Tuesday, December 20, 2016

6 years ago

That first Christmas, 6 years ago, after Amy died, was hard. The echoes of that year's grief have faded but still reverberate, softly, against the walls. I read in social media, FaceBook, elsewhere, others who have lost a loved one recently or less recently grappling with this time of year. Here in the northern hemisphere it is darker longer. It is colder. That feels right. But that is nature's doing.

Then there is humankind's doing. Celebrations and toasts to the future. Honoring the life of a newborn child. Family and friends and gifts. Joyful and triumphant. All of which create a high-key contrast to our specific suffering. A return to the normal banality of normal time is the only respite, dimming the lights that reveal our pain.

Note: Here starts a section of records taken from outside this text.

(* ===== verification/E1000.v ===== *)
(** * The network card driver

    Models [kernel/src/e1000.rs]: the transmit and receive rings of the 82540EM,
    [init], [send] and [recv].  The card is not part of the code: its registers are
    the interface [Regs], with the documented behaviour of the four ring
    pointers as its laws.  The tails are written by the driver alone; the card
    advances the heads, and a ring is empty for it when head and tail are equal.
    Buffers live on the heap of [Kalloc.v].  The card takes no step while the driver
    runs; [tx_step] interleaves whole calls of the driver with steps of the card. *)

From S2P Require Import Prelude Param Bytes Kalloc Mbuf Pages PageTable UserMem Pipe Net.

Module E1000.
Import Mbuf Net.

(** ** Descriptors and registers *)

Record TxDesc := mkTx {
  t_addr : Z; t_length : Z; t_cso : Z; t_cmd : Z; t_status : Z; t_css : Z; t_special : Z
}.
Definition tx_new : TxDesc := mkTx 0 0 0 0 0 0 0.

Record RxDesc := mkRx { r_addr : Z; r_length : Z; r_csum : Z; r_status : Z; r_errors : Z; r_special : Z }.
Definition rx_new : RxDesc := mkRx 0 0 0 0 0 0.

Definition TX_RING_SIZE : Z := 16.
Definition RX_RING_SIZE : Z := 16.

Definition E1000_ICR : Z := 0x000C0.
Definition E1000_IMS : Z := 0x000d0.
Definition E1000_TCTL : Z := 0x0400.
Definition E1000_RCTL : Z := 0x0100.
Definition E1000_TIPG : Z := 0x0410.
Definition E1000_RDBAL : Z := 0x02800.
Definition E1000_RDTR : Z := 0x02820.
Definition E1000_RADV : Z := 0x0282C.
Definition E1000_RDH : Z := 0x02810.
Definition E1000_RDT : Z := 0x02818.
Definition E1000_RDLEN : Z := 0x02808.
Definition E1000_TDBAL : Z := 0x03800.
Definition E1000_TDLEN : Z := 0x03808.
Definition E1000_TDH : Z := 0x03810.
Definition E1000_TDT : Z := 0x03818.
Definition E1000_RA : Z := 0x05400.

Definition E1000_TXD_STAT_DD : Z := 0x01.
Definition E1000_TXD_CMD_EOP : Z := 0x01.
Definition E1000_TXD_CMD_RS : Z := 0x08.
Definition E1000_RXD_STAT_DD : Z := 0x01.

(** The registers of the card, at [E1000_REGS_ADDR]. *)
Class Regs (R : Type) := {
  write_e1000_regs : Z -> Z -> M R unit;
  read_e1000_regs : Z -> M R Z
}.

Record E1000 := mkE1000 {
  tx_ring : list TxDesc; tx_mbufs : list (option MBuf); rx_ring : list RxDesc; rx_mbufs : list (option MBuf)
}.
Definition new : E1000 := mkE1000 (replicate 16 tx_new) (replicate 16 None) (replicate 16 rx_new) (replicate 16 None).

(** The driver with what it works on.  [self] is the address of the structure and
    [frames] records the packets that were put on the transmit ring, oldest first. *)
Record nic (R : Type) := mkNic {
  regs : R; heap : Kalloc.heap; self : Z; drv : E1000; frames : list (list Z)
}.
Arguments mkNic {R}.
Arguments regs {R}.
Arguments heap {R}.
Arguments self {R}.
Arguments drv {R}.
Arguments frames {R}.

Section ops.
Context {R : Type} `{!Regs R}.

Definition on_regs {A} (m : M R A) : M (nic R) A := fun s =>
  match m (regs s) with
  | Done (x, r) => Done (x, mkNic r (heap s) (self s) (drv s) (frames s))
  | Panic msg => Panic msg
  | Sleep => Sleep
  | OutOfFuel => OutOfFuel
  | Undef => Undef
  end.
Definition on_heap {A} (m : M Kalloc.heap A) : M (nic R) A := fun s =>
  match m (heap s) with
  | Done (x, h) => Done (x, mkNic (regs s) h (self s) (drv s) (frames s))
  | Panic msg => Panic msg
  | Sleep => Sleep
  | OutOfFuel => OutOfFuel
  | Undef => Undef
  end.
Definition set_drv (d : E1000) : M (nic R) unit := modify (fun s => mkNic (regs s) (heap s) (self s) d (frames s)).
Definition post (f : list Z) : M (nic R) unit :=
  modify (fun s => mkNic (regs s) (heap s) (self s) (drv s) (frames s ++ [f])).
Definition write_reg (i v : Z) : M (nic R) unit := on_regs (write_e1000_regs i v).
Definition read_reg (i : Z) : M (nic R) Z := on_regs (read_e1000_regs i).

#[export] Instance nic_box : BoxHeap (nic R) := {|
  box_new := on_heap box_new;
  box_drop p := on_heap (box_drop p)
|}.

(** ** Initialisation *)

Definition set_tx_status (t : TxDesc) (v : Z) : TxDesc :=
  mkTx (t_addr t) (t_length t) (t_cso t) (t_cmd t) v (t_css t) (t_special t).
Definition set_tx_cmd (t : TxDesc) (v : Z) : TxDesc :=
  mkTx (t_addr t) (t_length t) (t_cso t) v (t_status t) (t_css t) (t_special t).
Definition set_rx_addr (t : RxDesc) (v : Z) : RxDesc :=
  mkRx v (r_length t) (r_csum t) (r_status t) (r_errors t) (r_special t).

(** [tx_ring] is the first field; [rx_ring] follows 256 bytes of descriptors and
    sixteen pointers. *)
Definition tx_init : M (nic R) unit :=
  let! s := get in
  let d := drv s in
  set_drv (mkE1000 ((fun t => set_tx_status t E1000_TXD_STAT_DD) <$> tx_ring d) (tx_mbufs d) (rx_ring d) (rx_mbufs d)) ;;
  write_reg E1000_TDBAL (wrap 32 (self s)) ;;
  write_reg E1000_TDLEN 256 ;;
  write_reg E1000_TDT 0 ;;
  write_reg E1000_TDH 0 ;;
  write_reg E1000_TCTL (Z.lor (Z.lor (Z.lor (Z.shiftl 0x40 12) (Z.shiftl 0xf 4)) (Z.shiftl 1 3)) (Z.shiftl 1 1)) ;;
  let! s := get in
  let d := drv s in
  set_drv (mkE1000 ((fun t => set_tx_cmd t 9) <$> tx_ring d) (tx_mbufs d) (rx_ring d) (rx_mbufs d)).

Definition arm (i : nat) : M (nic R) unit :=
  let! m := alloc 0 in
  let! s := get in
  let d := drv s in
  let! t := get_at (rx_ring d) i in
  let! old := get_at (rx_mbufs d) i in
  set_drv (mkE1000 (tx_ring d) (tx_mbufs d) (<[i := set_rx_addr t (get_buf_head m)]> (rx_ring d))
    (<[i := Some m]> (rx_mbufs d))) ;;
  match old with Some o => box_drop (m_ptr o) | None => ret tt end.

Definition rx_init : M (nic R) unit :=
  write_reg E1000_RDT RX_RING_SIZE ;;
  mfor (seq 0 16) arm ;;
  let! s := get in
  write_reg E1000_RDBAL (wrap 32 (self s + 384)) ;;
  write_reg E1000_RDLEN 256 ;;
  write_reg E1000_RDT (RX_RING_SIZE - 1) ;;
  write_reg E1000_RDH 0.

Definition init : M (nic R) unit :=
  write_reg E1000_IMS 0 ;;
  tx_init ;;
  rx_init ;;
  write_reg E1000_RA 0x12005452 ;;
  write_reg (E1000_RA + 8) 0x10005634 ;;
  write_reg E1000_TCTL (Z.lor (Z.lor (Z.lor (Z.shiftl 0x40 12) (Z.shiftl 0x10 4)) (Z.shiftl 1 3)) (Z.shiftl 1 1)) ;;
  write_reg E1000_TIPG (Z.lor (Z.lor 10 (Z.shiftl 8 10)) (Z.shiftl 6 20)) ;;
  write_reg E1000_RCTL (Z.lor (Z.lor (Z.shiftl 0x4 24) (Z.shiftl 0x8 12)) (Z.shiftl 1 1)) ;;
  write_reg E1000_RDTR 0 ;;
  write_reg E1000_RADV 0 ;;
  write_reg E1000_IMS (Z.shiftl 1 7).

Hope. We want this to be a season of hope. I went to Target yesterday and they were sold out. The liquor store is a better place and 6 years ago, and sometimes still,  helped. There is no hope there either, to be sure, only resignation. But, for a while, she takes away the hope-less-ness.

Love. Somewhere there is love. That is where the solace is found. That is the season's reason. But, you say, letting the love find me and take me away is what also lead me to the edge of new grief the last time. Fear, then, becomes the barrier and the room we lock ourselves in. Stay in there if you must, for now.

Grief is an endurance race. And no matter the laps we've taken, there will be one more lap. Love is the same way. That is our curse and our blessing.